> Recorded information
Lemma run_Lit fl m r c k :
  Re.run fl (Re.Lit m r) c k =
    if Str.startswith m (Re.rest c)
    then Re.run fl r (Re.advance (String.length m) c) k
    else None.
Proof.
  revert c. induction m as [|a m IH]; intros [i s g].
  - by rewrite advance_0.
  - cbn [Re.Lit Re.run Re.rest]. destruct s as [|b s]; [done|].
    rewrite step1_cons. simpl Str.startswith.
    destruct (Ascii.eqb a b) eqn:E; simpl; [|done].
    apply Ascii.eqb_eq in E as ->. by rewrite IH, advance_step with (a := b).
Qed.

(** Greedy repetition of a one-character test: the longest run of
    accepted characters wins when the continuation accepts it. *)
Lemma star_greedy p n c k x :
  (String.length (Re.rest c) <= n)%nat ->
  k (Re.advance (Str.span p (Re.rest c)) c) = Some x ->
  Re.star_loop (Re.step1 p) n c k = Some x.
Proof.
  revert c. induction n as [|n IH]; intros [i s g] Hn Hk;
    cbn [Re.star_loop Re.rest Re.pos] in *.
  - destruct s; simpl in Hn; [|lia]. by rewrite advance_0 in Hk.
  - destruct s as [|a s].
    + rewrite step1_empty. by rewrite advance_0 in Hk.
    + rewrite step1_cons. simpl in Hn, Hk. destruct (p a).
      * cbn [Re.pos].
        assert ((i <? S i)%nat = true) as -> by (apply Nat.ltb_lt; lia).
        rewrite (IH (Re.Cursor (S i) s g)); [done|simpl; lia|].
        by rewrite (advance_step _ a).
      * by rewrite advance_0 in Hk.
Qed.

(** It fails when the continuation refuses every shorter run too. *)
Lemma star_refused p n c k :
  (forall j, (j <= Str.span p (Re.rest c))%nat -> k (Re.advance j c) = None) ->
  Re.star_loop (Re.step1 p) n c k = None.
Proof.
  revert c. induction n as [|n IH]; intros [i s g] Hk;
    cbn [Re.star_loop Re.rest Re.pos] in *.
  - rewrite <- (advance_0 (Re.Cursor i s g)). apply Hk. lia.
  - assert (k (Re.Cursor i s g) = None) as H0.
    { rewrite <- (advance_0 (Re.Cursor i s g)). apply Hk. lia. }
    destruct s as [|a s]; [by rewrite step1_empty|].
    rewrite step1_cons. simpl in Hk. destruct (p a); [|done].
    cbn [Re.pos].
    assert ((i <? S i)%nat = true) as -> by (apply Nat.ltb_lt; lia).
    rewrite (IH (Re.Cursor (S i) s g)); [done|]. intros j Hj.
    rewrite (advance_step _ a). apply Hk. simpl in *. lia.
Qed.
End EngineFacts.
(** One frame with one hand: stabilise, then dispatch a stable label. *)
Lemma process_hand_frame self h :
  process_frame self (hand_frame h) =
    let r := _get_stable_gesture self (detect_gesture (fst h)) in
    match snd r with
    | Some g => (_trigger_gesture (fst r) g (snd h), Some g)
    | None => (fst r, None)
    end.
Proof.
  unfold hand_frame, process_frame. cbn [fold_left]. unfold process_hand. cbn [fst].
  destruct (_get_stable_gesture self (detect_gesture (fst h))) as [s o] eqn:E.
  cbv zeta. cbn [fst snd].
  destruct o as [g|]; [|reflexivity].
  assert (Ho : stable_of (gesture_history s) = Some g).
  { pose proof (_get_stable_gesture_result self (detect_gesture (fst h))) as H.
    rewrite E in H. cbn [fst snd] in H. congruence. }
  cbn [truthy]. rewrite (stable_of_truthy _ _ Ho). reflexivity.
Qed.

Lemma run_cons_fst self c cs :
  fst (run self (c :: cs)) = fst (run (fst (process_frame self c)) cs).
Proof.
  cbn [run]. destruct (process_frame self c) as [s o]. cbn [fst snd].
  destruct (run s cs). reflexivity.
Qed.

Lemma run_cons_snd self c cs :
  snd (run self (c :: cs))
  = snd (process_frame self c) :: snd (run (fst (process_frame self c)) cs).
Proof.
  cbn [run]. destruct (process_frame self c) as [s o]. cbn [fst snd].
  destruct (run s cs). reflexivity.
Qed.
(** C7 on three bytes of data: the header is [05 00 m fn]. *)
Lemma gSend_frame_witness :
  log (dst (gSend (T := excerpt) 0x30 0x70 [1; 2; 3] (New silent))) =
    [CallWrite [0x1B; 0x28; 0x4C]; CallWrite [5; 0; 0x30; 0x70];
     CallWrite [1; 2; 3]] /\
  gHeader 5 0x30 0x70 = [5; 0; 0x30; 0x70].
Proof.
  destruct (gSend_frame excerpt (New silent) 0x30 0x70 [1; 2; 3])
    as (Hlog & _ & Hfit).
  split; [exact Hlog | apply Hfit; vm_compute; reflexivity].
Defined.

Lemma len_raster : len raster = 65534.
Proof. unfold len, raster. rewrite repeat_length. apply Z2Nat.id. lia. Qed.

(** C7 as stated fails when [L + 2] needs more than sixteen bits: for
    65534 bytes of data the header the claim gives is
    [65536 % 256, 65536 / 256, m, fn], with 256 in second place, and the
    header on the wire is [0, 0, m, fn]. *)
Lemma gSend_length_overflow :
  ~ exists T : Tables,
      wire (gSend 0x30 0x70 raster (New silent)) =
        [0x1B; 0x28; 0x4C]
          ++ [(len raster + 2) mod 256; (len raster + 2) / 256; 0x30; 0x70]
          ++ raster.
Proof.
  intros (T & H). revert H. rewrite gSend_wire, len_raster.
  generalize raster. intros l H.
  cbn in H. injection H as H. discriminate H.
Qed.

(** ** Status query *)

(** C8.  [ReadStatus n] makes two calls on the device, in this order: one
    write of the three bytes [10 04 n] and one read into a buffer of one
    byte.  If that read answers with an error, the result is that error;
    otherwise it is the byte the read delivered (the zero the buffer held,
    if the read delivered none).  The style fields are untouched. *)
Theorem ReadStatus_spec (n : Z) (e : Escpos) :
  log (dst (snd (ReadStatus n e))) =
    log (dst e) ++ [CallWrite [0x10; 0x04; n]; CallRead 1] /\
  fst (ReadStatus n e) =
    match onRead (dst e) (log (dst e) ++ [CallWrite [0x10; 0x04; n]]) 1%nat with
    | (_, Some err) => (0, Some err)
    | (bytes, None) => (hd 0 bytes, None)
    end /\
  style (snd (ReadStatus n e)) = style e.
Proof.
  unfold ReadStatus. rewrite WriteRaw_eq. unfold DLE, EOT, ReadRaw, rwRead.
  cbn [dst with_dst logged log onRead length].
  destruct (onRead (dst e) (log (dst e) ++ [CallWrite [0x10; 0x04; n]]) 1%nat)
    as [bytes [err|]].
  - cbn. rewrite <- app_assoc. repeat split.
  - destruct bytes as [|b bytes]; cbn; rewrite <- app_assoc; repeat split.
Qed.
(** * Calculator: the six arithmetic operations of [src/calculator.py]

  The source is a Python class whose methods are one-line uses of Python's
  numeric operators ([+], [-], [*], [/], [**], [==], [<]) on the numbers
  the tests pass to it: [int] (unbounded) and [float] (IEEE 754 binary64).
  Module [Py] gives these operators their CPython meaning, with every
  exception they can raise; module [Calculator] is the class itself. *)

From Stdlib Require Import ZArith Lia Bool String.
From Stdlib Require Import Floats.SpecFloat.

Local Open Scope Z_scope.

(* ===================================================================== *)
(** ** Python numbers and their operators                                 *)
(* ===================================================================== *)

Module Py.

(** *** binary64 *)

Definition prec : Z := 53.
Definition emax : Z := 1024.

(** A Python [float]: sign, mantissa and exponent of a binary64, the two
    zeros, the two infinities, NaN. *)
Definition float : Type := spec_float.

Definition valid (x : float) : bool := valid_binary prec emax x.
(** * Gear-tooth wear analysis: segmentation order, matching, resolution,
      monotonicity and tabulation

    A shallow embedding of the decision and post-processing logic of the
    wear-analysis scripts.  A floating-point value is held as the rational
    number it denotes ([Q]).  Where the rounding of an operation bears on
    the result (the rounding of the tables, the statistics), the operation
    rounds to the nearest double ([binary64]); elsewhere the arithmetic is
    exact.  What OpenCV and NumPy compute from pixels (contour area, arc
    length, moments, square roots, angles, random draws) enters through an
    interface, so that the Python control flow around it is modelled as
    written.

    The first part holds the definitions, module by module as in the
    sources; the second part holds the lemmas and theorems. *)

From Stdlib Require Import ZArith QArith Qround Qabs Qpower Lqa Lia.
From Stdlib Require Import Ascii String Decimal DecimalString DecimalZ DecimalPos.
From Stdlib Require Floats.
From stdpp Require Import base option list gmap strings.

Local Open Scope Q_scope.

(** * Part I: definitions *)

(** ** Python built-ins used by the scripts *)

Module Py.

(** [a < b] on floats, as a boolean. *)
Definition ltb (a b : Q) : bool := negb (Qle_bool b a).

Definition leb (a b : Q) : bool := Qle_bool a b.

(** [max(a, b)]: the first argument is kept unless the second is strictly
    greater. *)
Definition max (a b : Q) : Q := if ltb a b then b else a.

(** [min(a, b)]: the first argument is kept unless the second is strictly
    smaller. *)
Definition min (a b : Q) : Q := if ltb b a then b else a.

(** [abs(x)]. *)
Definition abs (x : Q) : Q := if ltb x 0 then - x else x.

(** Insertion of [x] in front of the first element that may follow it;
    [x] is the element that came first in the original list. *)
Fixpoint insert_by {A} (le : A → A → bool) (x : A) (l : list A) : list A :=
  match l with
  | [] => [x]
  | y :: l' => if le x y then x :: y :: l' else y :: insert_by le x l'
  end.
Lemma entries_nil m : entries m = [] <-> m = ∅.
Proof.
  split; [| intros ->; apply entries_empty].
  intros Hm. apply map_empty. intros k. destruct (m !! k) as [v|] eqn:Hk; [| done].
  apply elem_of_entries in Hk. rewrite Hm in Hk. by apply elem_of_nil in Hk.
Qed.

Lemma first_entry_Some m k v :
  first_entry m = Some (k, v) <->
  m !! k = Some v /\ forall k', is_Some (m !! k') -> ord_le k k'.
Proof.
  unfold first_entry. pose proof (entries_sorted m) as Hs. split.
  - intros Hh. destruct (entries m) as [|[k0 v0] l] eqn:He; [done |].
    simpl in Hh. simplify_eq. split.
    + apply elem_of_entries. rewrite He. left.
    + intros k' [v' Hk']. apply elem_of_entries in Hk'. rewrite He in Hk'.
      apply elem_of_cons in Hk' as [[= -> ->]|Hin]; [apply ord_le_refl |].
      apply StronglySorted_inv in Hs as [_ Hall]. rewrite Forall_forall in Hall.
      apply (Hall _ Hin).
  - intros [Hk Hmin]. destruct (entries m) as [|[k0 v0] l] eqn:He.
    + apply entries_nil in He. subst. by rewrite lookup_empty in Hk.
    + simpl. apply elem_of_entries in Hk as Hin. rewrite He in Hin.
      apply elem_of_cons in Hin as [->|Hin]; [done |].
      assert (Hk0 : m !! k0 = Some v0) by (apply elem_of_entries; rewrite He; left).
      apply StronglySorted_inv in Hs as [_ Hall]. rewrite Forall_forall in Hall.
      specialize (Hall _ Hin). unfold entry_le in Hall. simpl in Hall.
      assert (k0 = k) as -> by (apply (anti_symm ord_le); [done | apply Hmin; eauto]).
      congruence.
Qed.
(* ===== verification/MarketEvents.v ===== *)
(** * market-events: commands, events and envelopes

    Models [packages/market-events/src/lib.rs]: the protocol-neutral
    commands accepted by a run and the durable facts it emits.  Each enum
    whose variant names are shared with other enums lives in a module of
    its name, so that [RejectCode.InsufficientCash] reads as in the source. *)

From S2P Require Import Prelude MarketTypes.

Definition EVENT_SCHEMA_VERSION : Z := 1.

Inductive Side : Type := Buy | Sell.

#[export] Instance Side_eq_dec : EqDecision Side.
Proof. solve_decision. Defined.

(** [Side::opposite] *)
Definition opposite (s : Side) : Side :=
  match s with Buy => Sell | Sell => Buy end.

(** Lifetime of a limit order on the run's logical clock. *)
Inductive TimeInForcePolicy : Type :=
  | Gtc
  | Ioc
  | Fok
  | Gtd (expires_at : Z)
  | Day.

#[export] Instance TimeInForcePolicy_eq_dec : EqDecision TimeInForcePolicy.
Proof. solve_decision. Defined.

Inductive OrderKind : Type :=
  | Limit (price : Z)
  | Market
  | LimitWithPolicy (price : Z) (time_in_force : TimeInForcePolicy)
      (post_only : bool) (display_quantity : option Z).

#[export] Instance OrderKind_eq_dec : EqDecision OrderKind.
Proof. solve_decision. Defined.

(** [OrderKind::limit_price] *)
Definition limit_price (k : OrderKind) : option Z :=
  match k with
  | Limit price | LimitWithPolicy price _ _ _ => Some price
  | Market => None
  end.

(** [OrderKind::is_market] *)
Definition is_market (k : OrderKind) : bool :=
  match k with Market => true | _ => false end.

Record SubmitOrder : Type := mkSubmitOrder {
  so_order_id : Z;
  so_instrument_id : Z;
  so_participant_id : Z;
  so_side : Side;
  so_quantity : Z;
  so_kind : OrderKind;
  so_anonymous : bool
}.

Record CancelOrder : Type := mkCancelOrder {
  co_order_id : Z;
  co_participant_id : Z
}.

Inductive ClockMode : Type :=
  | Lockstep
  | Accelerated (max_steps_per_advance : Z)
  | Paced (step_interval_ns : Z).

Inductive NewsAudience : Type :=
  | Public
  | AudienceParticipant (id : Z)
  | Team (id : Z)
  | Role (role : string).

Module TenderDecision.
Inductive TenderDecision : Type := Accept | Decline.
End TenderDecision.

Module OtcDecision.
Inductive OtcDecision : Type := Accept | Reject | Break.
End OtcDecision.

Inductive CompositePolicy : Type :=
  | BestEffort
  | MinimumFill
  | AllOrNone
  | AtomicConversion.

Record CompositeLeg : Type := mkCompositeLeg {
  cl_instrument_id : Z;
  cl_side : Side;
  cl_quantity : Z;
  cl_limit_price : Z
}.

(** Simulation-domain commands sharing the authoritative run sequence. *)
Inductive SimulationCommand : Type :=
  | StartRun
  | PauseRun
  | ResumeRun
  | Advance (steps : Z)
  | ClockTick
  | SetPacing (mode : ClockMode) (reason : string)
  | Terminate (reason : string)
  | SetListingHalt (instrument_id : Z) (halted : bool) (reason : string)
  | MassCancel (participant_id instrument_id : option Z)
  | PublishNews (news_id : Z) (audience : NewsAudience) (headline body : string)
  | OpenTender (tender_id participant_id instrument_id : Z) (side : Side)
      (quantity price expires_at : Z)
  | DecideTender (tender_id : Z) (decision : TenderDecision.TenderDecision)
  | OpenOtc (negotiation_id counterparty_id instrument_id : Z) (side : Side)
      (quantity price expires_at : Z)
  | CounterOtc (negotiation_id quantity price : Z)
  | DecideOtc (negotiation_id : Z) (decision : OtcDecision.OtcDecision)
  | SubmitComposite (policy : CompositePolicy) (minimum_fill : Z) (legs : list CompositeLeg)
  | ScheduleCashflow (participant_id currency_id amount effective_at : Z) (reason : string)
  | ApplyFine (participant_id currency_id amount : Z) (reason : string)
  | ScheduleFacilityJob (facility_id participant_id input_quantity output_quantity
      completes_at : Z)
  | ScoreIteration.

Inductive CommandPayload : Type :=
  | PSubmitOrder (order : SubmitOrder)
  | PSubmitOrderAtListing (listing_key : ListingKey) (order : SubmitOrder)
  | PCancelOrder (cancel : CancelOrder)
  | ActivateKillSwitch
  | ResetKillSwitch.

(** Administrator/simulation command envelope. *)
Record SimulationCommandRequest : Type := mkSimulationCommandRequest {
  sr_run_id : Z;
  sr_command_id : Z;
  sr_correlation_id : Z;
  sr_logical_time : Z;
  sr_expected_sequence : Z;
  sr_actor : Z;
  sr_payload : SimulationCommand
}.

Record Command : Type := mkCommand {
  cmd_run_id : Z;
  cmd_command_id : Z;
  cmd_correlation_id : Z;
  cmd_logical_time : Z;
  cmd_expected_sequence : Z;
  cmd_actor : Z;
  cmd_payload : CommandPayload
}.

Module RejectCode.
Inductive RejectCode : Type :=
  | DuplicateOrderId
  | InvalidOrderId
  | UnknownOrder
  | NotOrderOwner
  | KillSwitchActive
  | RunNotActive
  | ListingHalted
  | ParticipantDisabled
  | InvalidQuantity
  | InvalidInstrument
  | PriceOutOfBounds
  | MaxOrderQuantity
  | MaxOpenOrderQuantity
  | MaxLiveOrders
  | PositionLimit
  | InsufficientCash
  | InsufficientInventory
  | InsufficientLiquidity
  | PostOnlyWouldCross
  | InvalidTimeInForce
  | MarketClosed
  | CallPhaseOrderType
  | LogicalTimeRegression
  | SequenceConflict
  | ArithmeticOverflow
  | PriceNotOnTick.
#[export] Instance RejectCode_eq_dec : EqDecision RejectCode.
Proof. solve_decision. Defined.
End RejectCode.

Module CancelReason.
Inductive CancelReason : Type :=
  | Requested
  | KillSwitch
  | MarketRemainder
  | MassCancel
  | Expired
  | Halt.
End CancelReason.

(** A venue's trading-session phase. *)
Module SessionPhase.
Inductive SessionPhase : Type := Closed | PreOpen | Continuous | ClosingCall.
#[export] Instance SessionPhase_eq_dec : EqDecision SessionPhase.
Proof. solve_decision. Defined.
End SessionPhase.

Record InstrumentMark : Type := mkInstrumentMark {
  im_instrument_id : Z;
  im_price : Z
}.

Record DayScore : Type := mkDayScore {
  ds_participant_id : Z;
  ds_net_liquidation_value : Z;
  ds_rank : Z
}.

Record ClosingPrice : Type := mkClosingPrice {
  cp_listing_key : ListingKey;
  cp_price : Z
}.

(** Durable simulation facts applied during replay. *)
Inductive SimulationEvent : Type :=
  | LifecycleChanged (status : string)
  | ClockAdvanced (from to : Z)
  | PacingChanged (mode : ClockMode) (reason : string)
  | AdministratorChangeRecorded (reason : string)
  | ListingHaltChanged (instrument_id : Z) (halted : bool)
  | MassCancelCompleted (canceled_orders : list Z)
  | NewsPublished (news_id : Z) (audience : NewsAudience)
  | TenderChanged (tender_id : Z) (status : string)
  | TenderSettled (tender_id participant_id instrument_id : Z) (side : Side) (quantity price : Z)
  | OtcSettled (negotiation_id buyer_id seller_id instrument_id quantity price : Z)
  | OtcChanged (negotiation_id : Z) (status : string)
  | CompositeCompleted (policy : CompositePolicy) (accepted_legs : Z)
  | CashflowScheduled (participant_id currency_id amount : Z)
  | FineApplied (participant_id currency_id amount policy_version : Z)
  | FacilityJobScheduled (facility_id participant_id : Z)
  | ScheduledActionApplied (action_id : Z)
  | IterationScored (participant_count : Z)
  | SessionPhaseChanged (venue_id day : Z) (phase : SessionPhase.SessionPhase)
  | AuctionUncrossed (listing_key : ListingKey) (price quantity : Z)
  | DayClosed (venue_id day : Z) (closes : list ClosingPrice)
  | DaySettled (day : Z) (marks : list InstrumentMark) (scores : list DayScore).

Inductive EventPayload : Type :=
  | OrderReceived (order : SubmitOrder) (listing_key : option ListingKey)
  | OrderAccepted (order_id : Z)
  | OrderRejected (order_id : option Z) (code : RejectCode.RejectCode)
  | OrderRested (order_id participant_id instrument_id : Z) (listing_key : option ListingKey)
      (side : Side) (price remaining : Z)
  | OrderReduced (order_id remaining : Z)
  | OrderCompleted (order_id : Z)
  | OrderCanceled (order_id participant_id instrument_id : Z) (listing_key : option ListingKey)
      (remaining : Z) (reason : CancelReason.CancelReason)
  | TradeExecuted (instrument_id : Z) (listing_key : option ListingKey)
      (maker_order_id taker_order_id buyer_id seller_id price quantity buyer_fee seller_fee : Z)
  | PositionChanged (participant_id instrument_id delta : Z)
  | BalanceChanged (participant_id delta : Z)
  | KillSwitchActivated
  | KillSwitchReset
  | Simulation (event : SimulationEvent).

Record EventEnvelope : Type := mkEventEnvelope {
  ev_schema_version : Z;
  ev_run_id : Z;
  ev_event_id : Z;
  ev_sequence : Z;
  ev_logical_time : Z;
  ev_actor : Z;
  ev_command_id : Z;
  ev_correlation_id : Z;
  ev_causation_sequence : option Z;
  ev_payload : EventPayload
}.

Lemma opposite_involutive s : opposite (opposite s) = s.
Proof. by destruct s. Qed.

Lemma opposite_ne s : opposite s <> s.
Proof. by destruct s. Qed.

(** ** Decidable equality *)

#[export] Existing Instance SessionPhase.SessionPhase_eq_dec.
#[export] Existing Instance RejectCode.RejectCode_eq_dec.
#[export] Instance ClockMode_eq_dec : EqDecision ClockMode.
Proof. solve_decision. Defined.
#[export] Instance NewsAudience_eq_dec : EqDecision NewsAudience.
Proof. solve_decision. Defined.
#[export] Instance TenderDecision_eq_dec : EqDecision TenderDecision.TenderDecision.
Proof. solve_decision. Defined.
#[export] Instance OtcDecision_eq_dec : EqDecision OtcDecision.OtcDecision.
Proof. solve_decision. Defined.
#[export] Instance CompositePolicy_eq_dec : EqDecision CompositePolicy.
Proof. solve_decision. Defined.
#[export] Instance CompositeLeg_eq_dec : EqDecision CompositeLeg.
Proof. solve_decision. Defined.
#[export] Instance SubmitOrder_eq_dec : EqDecision SubmitOrder.
Proof. solve_decision. Defined.
#[export] Instance CancelOrder_eq_dec : EqDecision CancelOrder.
Proof. solve_decision. Defined.
#[export] Instance CancelReason_eq_dec : EqDecision CancelReason.CancelReason.
Proof. solve_decision. Defined.
#[export] Instance InstrumentMark_eq_dec : EqDecision InstrumentMark.
Proof. solve_decision. Defined.
#[export] Instance DayScore_eq_dec : EqDecision DayScore.
Proof. solve_decision. Defined.
#[export] Instance ClosingPrice_eq_dec : EqDecision ClosingPrice.
Proof. solve_decision. Defined.
#[export] Instance SimulationCommand_eq_dec : EqDecision SimulationCommand.
Proof. solve_decision. Defined.
#[export] Instance SimulationEvent_eq_dec : EqDecision SimulationEvent.
Proof. solve_decision. Defined.
#[export] Instance CommandPayload_eq_dec : EqDecision CommandPayload.
Proof. solve_decision. Defined.
#[export] Instance EventPayload_eq_dec : EqDecision EventPayload.
Proof. solve_decision. Defined.
#[export] Instance Command_eq_dec : EqDecision Command.
Proof. solve_decision. Defined.
#[export] Instance SimulationCommandRequest_eq_dec : EqDecision SimulationCommandRequest.
Proof. solve_decision. Defined.
#[export] Instance EventEnvelope_eq_dec : EqDecision EventEnvelope.
Proof. solve_decision. Defined.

> What you need to do
Check each line in the data for the word "numbers", then report only how many lines contain it.

> Worked solution
2